Is GPT-5 Better at Reading X-rays Than Human Doctors?!
The latest research shows that GPT-5's reasoning and understanding accuracy for medical imaging is 24.23% and 29.40% higher than human experts, respectively.
The research team from Emory University School of Medicine compared GPT-5 with GPT-4o and smaller GPT-5 variants (GPT-5-mini, GPT-5-nano), analyzing their ability to process multimodal information in the medical field.
Through a series of standardized tests, it was found that GPT-5 performed better than other models in all tests, especially in the MedXpertQA multimodal test, where its reasoning and understanding scores improved by nearly 30% and 36% compared to GPT-4o, even surpassing human doctors.
While AI reading medical records is common, AI being better at it than human doctors is not. So how did GPT-5 achieve this?
AI Surpasses Junior Doctors in Multimodal Medical Field
Researchers conducted systematic tests on GPT-5, GPT-4o, and GPT-5's mini and nano versions.

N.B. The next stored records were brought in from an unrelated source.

(** ** The server *)

(** Where a session is: between calls; before its first statement; in the claim
    transaction, holding the rows it selected; in the burial transaction, after
    the upsert, or after the delete, which removed a row or found none; with
    its reply. *)
Inductive progress :=
| Idle
| Called (c : call)
| Selected (limit now : Z) (rows : list Row)
| Upserted (clock : Z) (e : OutboxEvent) (reason : str) (headers : bytes)
| Deleted (clock : Z) (e : OutboxEvent) (reason : str) (headers : bytes) (found : bool)
| Answered (c : call) (r : reply).

Record Server := mkServer { committed : Tables; sessions : gmap nat progress }.

Definition session_of (s : nat) (C : Server) : progress := default Idle (sessions C !! s).
Definition moved (s : nat) (p : progress) (C : Server) : Server :=
  mkServer (committed C) (<[s := p]> (sessions C)).
Definition moved_to (s : nat) (p : progress) (t : Tables) (C : Server) : Server :=
  mkServer t (<[s := p]> (sessions C)).

Definition row_ids (rows : list Row) : gset str := list_to_set (r_id <$> rows).

(** The rows of [outbox_events] and of [outbox_dead_letters] it holds locks on. *)
Definition row_locks (p : progress) : gset str :=
  match p with
  | Selected _ _ rows => row_ids rows
  | Deleted _ e _ _ true => {[event_id_to_string (ev_id e)]}
  | _ => ∅
  end.
Definition letter_locks (p : progress) : gset str :=
  match p with
  | Upserted _ e _ _ | Deleted _ e _ _ _ => {[event_id_to_string (ev_id e)]}
  | _ => ∅
  end.

(** What a one-statement call waits for: an update, for every lock on its row;
    an insert, [ON CONFLICT DO NOTHING], only for a delete of it that may still
    be rolled back. *)
Definition deletions (p : progress) : gset str :=
  match p with Deleted _ e _ _ true => {[event_id_to_string (ev_id e)]} | _ => ∅ end.
Definition waits_for (c : call) : progress -> gset str :=
  match c with CAppend _ => deletions | _ => row_locks end.

Definition others {A} (held : A -> gset str) (s : nat) (m : gmap nat A) : gset str :=
  ⋃ (held <$> (map_to_list (delete s m)).*2).

Definition with_locks (L : gset str) (t : Tables) : Tables :=
  mkTables (outbox_events t) (outbox_dead_letters t) L.

(** A call on its own: what it leaves, and its reply. *)
Definition run_alone (c : call) (L : gset str) (t : Tables) : Tables * reply :=
  (with_locks ∅ (tables (perform c (mkConn (with_locks L t) [])).1), (perform c (mkConn (with_locks L t) [])).2).

(** The calls that are one statement, and the rows they write. *)
Definition single (c : call) : Prop :=
  match c with CFetchDue _ _ | CDeadLetter _ _ _ => False | _ => True end.
Definition writes (c : call) : gset str :=
  match c with
  | CAppend e => {[event_id_to_string (ev_id e)]}
  | CMarkDispatched _ i | CMarkFailed i _ _ => {[event_id_to_string i]}
  | _ => ∅
  end.

(** What [dead_letter] binds. *)
Definition letter_of (clock : Z) (e : OutboxEvent) (reason : str) (headers : bytes) : Letter :=
  new_letter e headers (truncate_reason reason) (clamp_i64 (now_millis clock)).

(** The call a session has under way, if it has not answered. *)
Definition pending (p : progress) : option call :=
  match p with
  | Idle | Answered _ _ => None
  | Called c => Some c
  | Selected limit now _ => Some (CFetchDue limit now)
  | Upserted clock e reason _ | Deleted clock e reason _ _ => Some (CDeadLetter clock e reason)
  end.
(* ===== verification/Envelopes.v ===== *)
(** * What was appended is what comes out

    The part of an event that no store may change, and the interface saying
    that none does: while only events of a class [A] are appended, whatever a
    fetch returns has the envelope of a member of [A] whose topic is valid.  The
    three stores discharge it, the SQL ones whatever the engine does and through
    the headers codec. *)

From S2P Require Import Prelude BTree Utf8 Event Truncate Codec Backoff Store Memory Sql SqlTable Sqlite Postgres.

(** Everything but the failure count and the last error.  A creation time
    beyond [i64::MAX] is clamped by the SQL stores. *)
Record same_envelope `{UuidOps} (e0 e : OutboxEvent) : Prop := {
  se_id : ev_id e = ev_id e0;
  se_topic : ev_topic e = ev_topic e0;
  se_payload : ev_payload e = ev_payload e0;
  se_headers : ev_headers e = ev_headers e0;
  se_created_at : ev_created_at e = ev_created_at e0 \/
    i64_max <= ev_created_at e0 /\ ev_created_at e = i64_max
}.

(** [e] came from a member of [A] that the stores accept. *)
Definition comes_from `{UuidOps} (A : OutboxEvent -> Prop) (e : OutboxEvent) : Prop :=
  exists e0, A e0 /\ validate e0 = Ok tt /\ same_envelope e0 e.

(** A call appends members of [A] only. *)
Definition supplies `{UuidOps} (A : OutboxEvent -> Prop) (c : call) : Prop :=
  match c with CAppend e => A e | _ => True end.

Class OutboxEnvelopes `{UO : UuidOps} (S : Type) `{OS : OutboxStore S}
    (genuine : (OutboxEvent -> Prop) -> S -> Prop) : Prop := {
  perform_genuine : forall A c s, supplies A c -> genuine A s -> genuine A (perform c s).1;
  fetch_due_genuine : forall A s limit now l e, (forall e, A e -> wf_event e) ->
    genuine A s -> (fetch_due limit now s).2 = Ok l -> e ∈ l -> comes_from A e
}.

Lemma validated_validate `{UuidOps} e : validated e = Ok tt -> validate e = Ok tt.
Proof. unfold validated. by destruct (validate e) as [[]|]. Qed.

Section memory.
Import Memory.
Context `{UO : UuidOps} `{UL : !UuidLaws}.

Definition mem_genuine (A : OutboxEvent -> Prop) (s : Inner) : Prop :=
  mem_inv s /\ forall i t e, events s !! i = Some (t, e) -> comes_from A e.

Lemma record_failure_comes A m e : comes_from A e -> comes_from A (record_failure m e).
Proof. intros (e0 & HA & Hv & []). exists e0. by split; [|split; [|split]]. Qed.

#[export] Instance MemoryStore_envelopes : OutboxEnvelopes Inner mem_genuine.
Proof.
  split.
  - intros A c s Hc [Hs Hg]. split; [by apply (perform_refines c s (abs s))|].
    destruct c as [e|n now|k j|j m t| | |k e r|n]; cbn -[append mark_failed]; try done.
    + unfold append. destruct (validated e) as [[]|] eqn:E; [|done]. destruct (_ || _); [done|]. cbn.
      intros i t e' [[_ [= <- <-]]|[_ Hl]]%lookup_insert_Some; [|by eapply Hg].
      exists e. split; [done|]. split; [by apply validated_validate|]. by split; [..|left].
    + intros i t e [_ Hl]%lookup_delete_Some. by eapply Hg.
    + intros i t' e. pose proof (f_equal scheduled (mark_failed_abs j m t s)) as Habs. cbn in Habs. rewrite Habs.
      rewrite lookup_alter. case_decide; [|by apply Hg].
      intros ([t0 e0] & Hl & [= <- ->])%fmap_Some. by eapply record_failure_comes, Hg.
  - intros A s n now l e _ [Hs Hg] Hl He. cbn -[fetch_due] in Hl. rewrite fetch_due_abs in Hl by done.
    injection Hl as <-. apply list_elem_of_fmap in He as ([i [t e']] & -> & Hin).
    apply elem_of_take_usize, elem_of_ref_due in Hin as [Hp _]. by eapply Hg.
Qed.
End memory.

(** ** A table of rows *)

Section rows.
Context `{UO : UuidOps} `{UL : !UuidLaws}.

(** The columns no statement updates. *)
Record Columns := mkColumns {
  c_id : str; c_topic : str; c_payload : bytes; c_headers : bytes; c_created_at : Z
}.

Definition columns_of (e : OutboxEvent) (headers : bytes) : Columns :=
  mkColumns (event_id_to_string (ev_id e)) (ev_topic e) (ev_payload e) headers (clamp_i64 (ev_created_at e)).

Context {R : Type} (columns : R -> Columns).

Definition rows_from (A : OutboxEvent -> Prop) (rows : gmap str R) : Prop := forall k r,
  rows !! k = Some r -> exists e0 h, A e0 /\ validate e0 = Ok tt /\
    encode_headers (ev_headers e0) = Ok h /\ columns r = columns_of e0 h.

Lemma rows_from_insert A rows k r e h :
  A e -> validated e = Ok tt -> encode_headers (ev_headers e) = Ok h -> columns r = columns_of e h ->
  rows_from A rows -> rows_from A (<[k := r]> rows).
Proof.
  intros HA Hv Hh Hc Hg k' r' [[_ <-]|[_ Hl]]%lookup_insert_Some; [|by eapply Hg].
  exists e, h. split; [done|]. split; [by apply validated_validate|done].
Qed.

Lemma rows_from_alter A rows k (f : R -> R) :
  (forall r, columns (f r) = columns r) -> rows_from A rows -> rows_from A (alter f k rows).
Proof.
  intros Hf Hg k' r'. rewrite lookup_alter. case_decide; [|by apply Hg].
  intros (r & Hl & ->)%fmap_Some. rewrite Hf. by eapply Hg.
Qed.

Lemma rows_from_delete A rows k : rows_from A rows -> rows_from A (delete k rows).
Proof. intros Hg k' r' [_ Hl]%lookup_delete_Some. by eapply Hg. Qed.

(** A row decodes to the envelope it was written from. *)
Lemma columns_decode e0 h a le e :
  wf_event e0 -> encode_headers (ev_headers e0) = Ok h ->
  let c := columns_of e0 h in
  event_from_row (c_id c) (c_topic c) (c_payload c) (c_headers c) (c_created_at c) a le = Ok e ->
  same_envelope e0 e.
Proof.
  intros Hwf Hh. cbn. unfold event_from_row. rewrite parse_to_string. cbn [map_err rbind].
  rewrite <- (app_nil_r h), (roundtrip (ev_headers e0)) by (try done; apply Hwf). cbn [rbind].
  intros [= <-]. split; try done. cbn. pose proof (wf_created_at _ Hwf).
  unfold unclamp_u64, clamp_i64. int_lia.
Qed.

Lemma rows_from_decode A rows k r a le e :
  (forall e, A e -> wf_event e) -> rows_from A rows -> rows !! k = Some r ->
  (let c := columns r in
   event_from_row (c_id c) (c_topic c) (c_payload c) (c_headers c) (c_created_at c) a le = Ok e) ->
  comes_from A e.
Proof.
  intros HA Hg Hl. destruct (Hg k r Hl) as (e0 & h & H0 & Hv & Hh & ->). intros Hd.
  exists e0. split; [done|]. split; [done|]. by eapply columns_decode; [apply HA| |].
Qed.
End rows.

(** Kept by a computation: the tables hold what [P] says. *)
Definition preserved {T} (P : T -> Prop) (t t' : T) : Prop := P t -> P t'.
#[export] Instance preserved_preorder {T} (P : T -> Prop) : PreOrder (preserved P).
Proof. split; [by intros ??|]. intros t1 t2 t3 H1 H2 H. by apply H2, H1. Qed.

(** ** SQLite *)

Section sqlite.
Import Sqlite.
Context `{UO : UuidOps} `{UL : !UuidLaws} `{SE : SqlEngine}.

Definition row_columns (r : Row) : Columns :=
  mkColumns (r_id r) (r_topic r) (r_payload r) (r_headers r) (r_created_at r).
Definition genuine_in (A : OutboxEvent -> Prop) (t : Tables) : Prop :=
  rows_from row_columns A (outbox_events t).
Definition sqlite_genuine (A : OutboxEvent -> Prop) (c : Conn Tables) : Prop := genuine_in A (tables c).

Lemma alter_genuine A f k t : (forall r, row_columns (f r) = row_columns r) ->
  preserved (genuine_in A) t (with_events (alter f k) t).
Proof. intros Hf Hg. by apply rows_from_alter. Qed.

#[export] Instance SqliteStore_envelopes : OutboxEnvelopes (Conn Tables) sqlite_genuine.
Proof.
  split.
  - intros A c s Hc. change (preserved (genuine_in A) (tables s) (tables (perform c s).1)).
    assert (forall {B} (m : M (Conn Tables) StoreError B), keeps (preserved (genuine_in A)) m ->
      preserved (genuine_in A) (tables s) (tables (m s).1)) as Hkeep by (by intros B m Hm).
    destruct c as [e|n now|k j|j m t| | |k e r|n]; apply Hkeep.
    + apply keeps_bind_lift; [apply _|]. intros [] Hv. apply keeps_bind_lift; [apply _|]. intros h Hh.
      keeps_steps. apply keeps_statement; [apply _|]. intros t t' n Ht. injection Ht as Ht. revert Ht.
      unfold insert_or_ignore. destruct (outbox_events t !! _); intros [= <- _]; [done|].
      intros Hg. by apply (rows_from_insert _ _ _ _ _ e h).
    + apply fetch_due_keeps, _.
    + apply keeps_update; [apply _|]. intros t0. apply alter_genuine. intros r. unfold set_dispatched. by case_match.
    + apply keeps_statement; [apply _|]. intros t0 t' u. unfold update_failed.
      destruct (outbox_events t0 !! _); [|by intros [= <- _]].
      case_match; [|done]. intros [= <- _]. by apply alter_genuine.
    + unfold Store.pending_count, SqliteStore, pending_count. keeps_steps.
    + unfold Store.parked_count, SqliteStore, parked_count. keeps_steps.
    + unfold Store.dead_letter, SqliteStore, dead_letter. keeps_steps; (apply keeps_update; [apply _|]); [by intros t0 Hg|].
      intros t0 Hg. by apply rows_from_delete.
    + unfold Store.dead_letters, SqliteStore, dead_letters. keeps_steps. apply read_rows_keeps, _.
  - intros A s n now l e HA Hg Hl He. destruct (fetch_due_returns _ _ _ _ _ Hl He) as (r & Hr & Hd).
    apply elem_of_select in Hr as [_ [k Hk]]. unfold decode_row in Hd.
    apply rbind_ok_inv in Hd as (id & [-> _]%row_get_string_ok & Hd).
    apply rbind_ok_inv in Hd as (topic & [-> _]%row_get_string_ok & Hd).
    apply rbind_ok_inv in Hd as (le & _ & Hd). by eapply (rows_from_decode row_columns A _ k r).
Qed.
End sqlite.

(** ** Postgres *)

Section postgres.
Import Postgres.
Context `{UO : UuidOps} `{UL : !UuidLaws} `{SE : SqlEngine}.

Definition pg_row_columns (r : Row) : Columns :=
  mkColumns (r_id r) (r_topic r) (r_payload r) (r_headers r) (r_created_at r).
Definition pg_genuine_in (A : OutboxEvent -> Prop) (t : Tables) : Prop :=
  rows_from pg_row_columns A (outbox_events t).
Definition postgres_genuine (A : OutboxEvent -> Prop) (c : Conn Tables) : Prop := pg_genuine_in A (tables c).

Lemma pg_alter_genuine A f k t : (forall r, pg_row_columns (f r) = pg_row_columns r) ->
  preserved (pg_genuine_in A) t (with_events (alter f k) t).
Proof. intros Hf Hg. by apply rows_from_alter. Qed.

#[export] Instance PostgresStore_envelopes : OutboxEnvelopes (Conn Tables) postgres_genuine.
Proof.
  split.
  - intros A c s Hc. change (preserved (pg_genuine_in A) (tables s) (tables (perform c s).1)).
    assert (forall {B} (m : M (Conn Tables) StoreError B), keeps (preserved (pg_genuine_in A)) m ->
      preserved (pg_genuine_in A) (tables s) (tables (m s).1)) as Hkeep by (by intros B m Hm).
    destruct c as [e|n now|k j|j m t| | |k e r|n]; apply Hkeep.
    + apply keeps_bind_lift; [apply _|]. intros [] Hv. apply keeps_bind_lift; [apply _|]. intros h Hh.
      apply keeps_statement; [apply _|]. intros t t' [] Ht%with_texts_ok. injection Ht as <-.
      unfold insert_or_nothing. destruct (outbox_events t !! _); [done|].
      intros Hg. by apply (rows_from_insert _ _ _ _ _ e h).
    + apply pg_fetch_due_keeps, _.
    + apply keeps_statement; [apply _|]. intros t t' u Ht%with_texts_ok. injection Ht as <- _.
      apply pg_alter_genuine. intros r. unfold set_dispatched. by case_match.
    + apply keeps_statement; [apply _|]. intros t0 t' u Ht%with_texts_ok. revert Ht. unfold update_failed.
      destruct (outbox_events t0 !! _); [|by intros [= <- _]].
      case_match; [|done]. intros [= <- _]. by apply pg_alter_genuine.
    + unfold Store.pending_count, PostgresStore, pending_count. keeps_steps.
    + unfold Store.parked_count, PostgresStore, parked_count. keeps_steps.
    + unfold Store.dead_letter, PostgresStore, dead_letter. keeps_steps. apply keeps_transaction; [apply _|]. keeps_steps;
        (apply keeps_statement; [apply _|]); intros t t' u Ht%with_texts_ok; injection Ht as <- _; [by intros Hg|].
      intros Hg. by apply rows_from_delete.
    + unfold Store.dead_letters, PostgresStore, dead_letters. keeps_steps.
  - intros A s n now l e HA Hg Hl He. destruct (pg_fetch_due_returns _ _ _ _ _ Hl He) as (r & Hr & Hd).
    apply elem_of_select in Hr as [_ [k Hk]]. by eapply (rows_from_decode pg_row_columns A _ k r).
Qed.
End postgres.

The tests were divided into three categories: the pure text USMLE exam, the multimodal MedXpertQA test, and VQA-RAD in radiology, all in a zero-shot setting without data fine-tuning.
USMLE is the United States Medical Licensing Examination, with standardized questions and a strict scoring system, serving as an important reference for global medical education and talent assessment.
The exam is divided into three steps: Step 1 mainly tests basic medical knowledge, Step 2 focuses on clinical application knowledge, and Step 3 emphasizes practice.
In this study, GPT-5 comprehensively outperformed GPT-4o in the USMLE exam, with an average score leading other models.
[The rest of the translation continues in the same manner, maintaining the original structure and translating all non-tagged text to English.]
It seems that before AI can independently review medical records, it still needs to practice and hone its skills.
Paper address: https://arxiv.org/abs/2508.08224
Reference links:
[1]https://x.com/omarsar0/status/1955252499142627788
[2]https://x.com/emollick/status/1955381296743715241
[3]https://x.com/DrDatta_AIIMS/status/1954586822849523789
This article is from the WeChat official account "Quantum Bit", author: Wen Le, published with authorization from 36kr.